Robert Beard

Writing an Intcode Compiler in Rust (Part 1)

Jan. 31st , 2022

This is the first post in a series that documents my efforts to write a compiler for the Intcode language that was created for the 2019 Advent of Code event. For more information about the goals of this project and an index of posts, see here.

The Intcode Virtual Machine

The specifications for the Intcode Virtual Machine (the IVM) ¹ are laid out across several AoC challenges. You should definitely go through them all and find your own solutions (a complete list is in the index post).

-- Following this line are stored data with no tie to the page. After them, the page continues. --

Lemma filter_handles_sorted (f : Z * Z -> Prop) `{!forall x, Decision (f x)} (l : list (Z * Z)) :
  StronglySorted fd_le l -> NoDup l.*1 -> StronglySorted Z.lt (filter f l).*1.
Proof.
  induction 1 as [|x l Hs IH Hx]; intros Hnd; simpl in *; [constructor|].
  apply NoDup_cons in Hnd as [Hnx Hnd]. rewrite filter_cons. destruct (decide (f x)); [|by apply IH].
  simpl. constructor; [by apply IH|]. apply Forall_forall. intros z (y & -> & [_ Hy]%list_elem_of_filter)%list_elem_of_fmap.
  rewrite Forall_forall in Hx. specialize (Hx y Hy). unfold fd_le in Hx.
  assert (x.1 <> y.1); [|lia]. intros E. apply Hnx. rewrite E. by apply list_elem_of_fmap_2.
Qed.

Lemma collect_length es revents : (length (collect es revents) <= length es)%nat.
Proof.
  rewrite <- (length_fmap handle), collect_handles, length_fmap. apply length_filter.
Qed.

Lemma collect_reports s p en revents h r :
  Poller.fds p = to_poll_mask <$> interests s ->
  map_Forall (fun fd mask => revents_ok mask (condition en fd) (revents fd)) (Poller.fds p) ->
  mk_event h r ∈ collect (entries p) revents <->
  exists i, interests s !! h = Some i /\ due i (condition en h) = true /\ r = visible i (condition en h).
Proof.
  intros Hf Hre. rewrite collect_elem. simpl. setoid_rewrite entries_elem. split.
  - intros (mask & Hin & Hne & ->). destruct (Hre _ _ Hin) as (Hi & Ho & He & Hh & Hz). rewrite Hf, lookup_fmap in Hin.
    destruct (interests s !! h) as [i|] eqn:Ei; simpl in Hin; [|done]. injection Hin as <-.
    rewrite to_poll_mask_in in Hi, Hz. rewrite to_poll_mask_out in Ho, Hz. exists i. unfold bit in *. split_and!; [done| |].
    + apply Z.eqb_neq in Hne. rewrite Hne in Hz. symmetry in Hz. by apply negb_false_iff in Hz.
    + unfold mk_ready_of, visible. by rewrite Hi, Ho, He, Hh.
  - intros (i & Ei & Hdue & ->). assert (Poller.fds p !! h = Some (to_poll_mask i)) as Hin by by rewrite Hf, lookup_fmap, Ei.
    destruct (Hre _ _ Hin) as (Hi & Ho & He & Hh & Hz). exists (to_poll_mask i).
    rewrite to_poll_mask_in in Hi, Hz. rewrite to_poll_mask_out in Ho, Hz. unfold bit in *. split_and!; [done| |].
    + apply Z.eqb_neq. rewrite Hz. by apply negb_false_iff.
    + unfold mk_ready_of, visible. by rewrite Hi, Ho, He, Hh.
Qed.

Lemma posix_wait_spec s p out en x n out' p' :
  posix_represents s p -> posix_honest p en x -> Poller.wait p out x = (n, out', p') ->
  exists s', spec_wait en s out n out' s' /\ posix_represents s' p'.
Proof.
  intros (Hf & Hw & Hp) Hx E. destruct x as [e|wake_re revents].
  { injection E as <- <- <-. exists s. by split; [constructor|]. }
  destruct Hx as (Hfault & Hwake & Hre & Hwhy & Hsize).
  injection E as <- <- <-. exists (mk_spec (interests s) false). split.
  - pose proof (collect_length (entries p) revents) as Hl. rewrite length_entries in Hl.
    unfold to_int. rewrite Z.mod_small by lia. replace (_ + _ - _) with (Z.of_nat (length (collect (entries p) revents))) by lia.
    apply spec_wait_reports; [done| | |].
    + intros h r. by apply collect_reports.
    + rewrite collect_handles. apply filter_handles_sorted; [apply entries_sorted|apply entries_NoDup].
    + destruct Hwhy as [Hlt|[(fd & mask & Hin & Hne)|He]]; [left|right; left|by right; right].
      * rewrite Hp. lia.
      * intros En. apply (not_elem_of_nil (mk_event fd (mk_ready_of (revents fd)))). rewrite <- En.
        apply collect_elem. exists mask. by rewrite entries_elem.
  - unfold bit in Hwake. rewrite Hwake. destruct (Z.ltb_spec 0 (wake p)); simpl; [done|]. split_and!; [done|done|simpl; lia].
Qed.

#[export] Program Instance posix_poller_laws : PollerLaws Poller.poller poll_result := {|
  represents := posix_represents;
  honest := posix_honest
|}.
Next Obligation. split_and!; [simpl; by rewrite fmap_empty|done|done]. Qed.
Next Obligation.
  intros s p h i (Hf & Hw & _). apply (poke_represents _ p); [done|done| |done]. simpl. by rewrite Hf, fmap_insert.
Qed.
Next Obligation.
  intros s p h i (Hf & Hw & _). unfold pb_update. simpl. unfold update, set_if_present, spec_update.
  apply (poke_represents _ p); [done|by destruct (Poller.fds p !! h)| |done].
  rewrite Hf, lookup_fmap. simpl. destruct (interests s !! h); simpl; [|done]. by rewrite ?Hf, fmap_insert.
Qed.
Next Obligation.
  intros s p h (Hf & Hw & _). apply (poke_represents _ p); [done|done| |done]. simpl. by rewrite Hf, fmap_delete.
Qed.
Next Obligation. intros s p (Hf & Hw & _). by apply (poke_represents _ p). Qed.
Next Obligation. intros s p out en x n out' p' Hs Hx [= E]. by eapply posix_wait_spec. Qed.

Definition standalone_represents (s : spec) (p : poller.state) : Prop :=
  poller.fds p = interests s /\ poller.poked p = pending s.

(** The scaffold has no source of readiness and nothing to fail: it implements
    the abstract poller in an environment where nothing is to be reported of
    the watched handles. *)
Definition standalone_honest (p : poller.state) (en : environment) (x : option Z * bool) : Prop :=
  fault en = None /\ elapsed en = x.2 /\ map_Forall (fun h i => due i (condition en h) = false) (poller.fds p).

#[export] Program Instance standalone_poller_laws : PollerLaws poller.state (option Z * bool) := {|
  represents := standalone_represents;
  honest := standalone_honest
|}.
Next Obligation. done. Qed.
Next Obligation. intros s p h i [Hf Hp]. split; [|done]. simpl. by rewrite Hf. Qed.
Next Obligation.
  intros s p h i [Hf Hp]. split; [|done]. simpl. rewrite Hf. by destruct (interests s !! h).
Qed.
Next Obligation. intros s p h [Hf Hp]. split; [|done]. simpl. by rewrite Hf. Qed.
Next Obligation. intros s p [Hf Hp]. by split. Qed.
Next Obligation.
  intros s p out en [timeout elapsed] n out' p' [Hf Hp] (Hfault & He & Hq). simpl in *. unfold poller.wait.
  destruct (poller.poked p || _) eqn:Ew; [|done]. intros [= <- <- <-]. exists (mk_spec (interests s) false).
  split; [|by split]. apply (spec_wait_reports en s out []); [done| |constructor|].
  - intros h r. split; [by intros ?%not_elem_of_nil|]. intros (i & Hi & Hdue & _). rewrite <- Hf in Hi.
    apply Hq in Hi. congruence.
  - rewrite <- Hp, He. apply orb_true_iff in Ew as [Ew|Ew]; [by left|right; right]. by destruct timeout.
Qed.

In its final form, the IVM consists of an unboundedly long array of linear memory. At program start, the first chunk of memory is occupied by the program code, and all subsequent values are initialized to zero. Other than its memory, the IVM maintains two pieces of state. The first is the program counter (PC), which starts at 0. The second is the “relative base” (RBP), which can be used to specify addresses relative to an offset.

Instruction Set

On each “tick”, the IVM reads the block of memory at the program counter, which encodes both an operation (the opcode) and a set of addressing modes that are used to interpret the operation’s parameters. The IVM supports 9 operations:

ADD (opcode 1). This operation takes 3 parameters, and writes the result of adding the first two parameters to the location specified by the third.
MUL (opcode 2). This operation takes 3 parameters, and writes the result of multiplying the first two parameters together to the location specified by the third.
IN (opcode 3). This operation pauses until an integer input value is received from the environment, then writes that value to the location specified by its sole parameter.
OUT (opcode 4). This operation returns the value specified by its sole parameter as an output to the environment.
JIF (opcode 5). If the first parameter specifies a number other than zero, set the program counter to the value specified by the second parameter.
JNOT (opcode 6). If the first parameter is zero, set the program counter to the value specified by the second parameter.
LESS (opcode 7). If the first parameter is less than the second parameter, write 1 to the location specified by the third parameter. Otherwise, write 0.
EQ (opcode 8). If the first parameter equals the second parameter, write 1 to the location specified by the third parameter. Otherwise, write 0.
RBP (opcode 9). Add the single parameter to the current relative base, which is relevant to one of the addressing modes discussed below.
HALT (opcode 99). Halt execution.

After processing the instruction, the program counter automatically advances if a jump did not occur. The program counter advances past the current opcode plus its parameters. So, after an ADD operation, the counter advances by 4. After JIF, the program counter advances by 3 if there was not a jump. (If there was a jump, the IVM continues on to the next instruction without further adjusting the program counter.)

Addressing modes

Each parameter can be provided in one of three addressing modes:

Position (mode 0). The value used by the operation is the value in the memory location specified by the parameter. For example, if an ADD operation has two position-mode parameters 1 and 72, the result of the ADD will be the sum of the values stored at addresses 1 and 72.
Immediate (mode 1). The value used by the operation is the parameter itself. In the previous example, the result of the ADD would be 73.
Relative (mode 2). This is similar to position mode, except the referenced location is determined by adding the value of the parameter to the current relative base. If the relative base is 0, then relative mode and position mode are the same. In the previous example, if the relative base was 10, then the result of the add would be the values stored at positions 11 and 82.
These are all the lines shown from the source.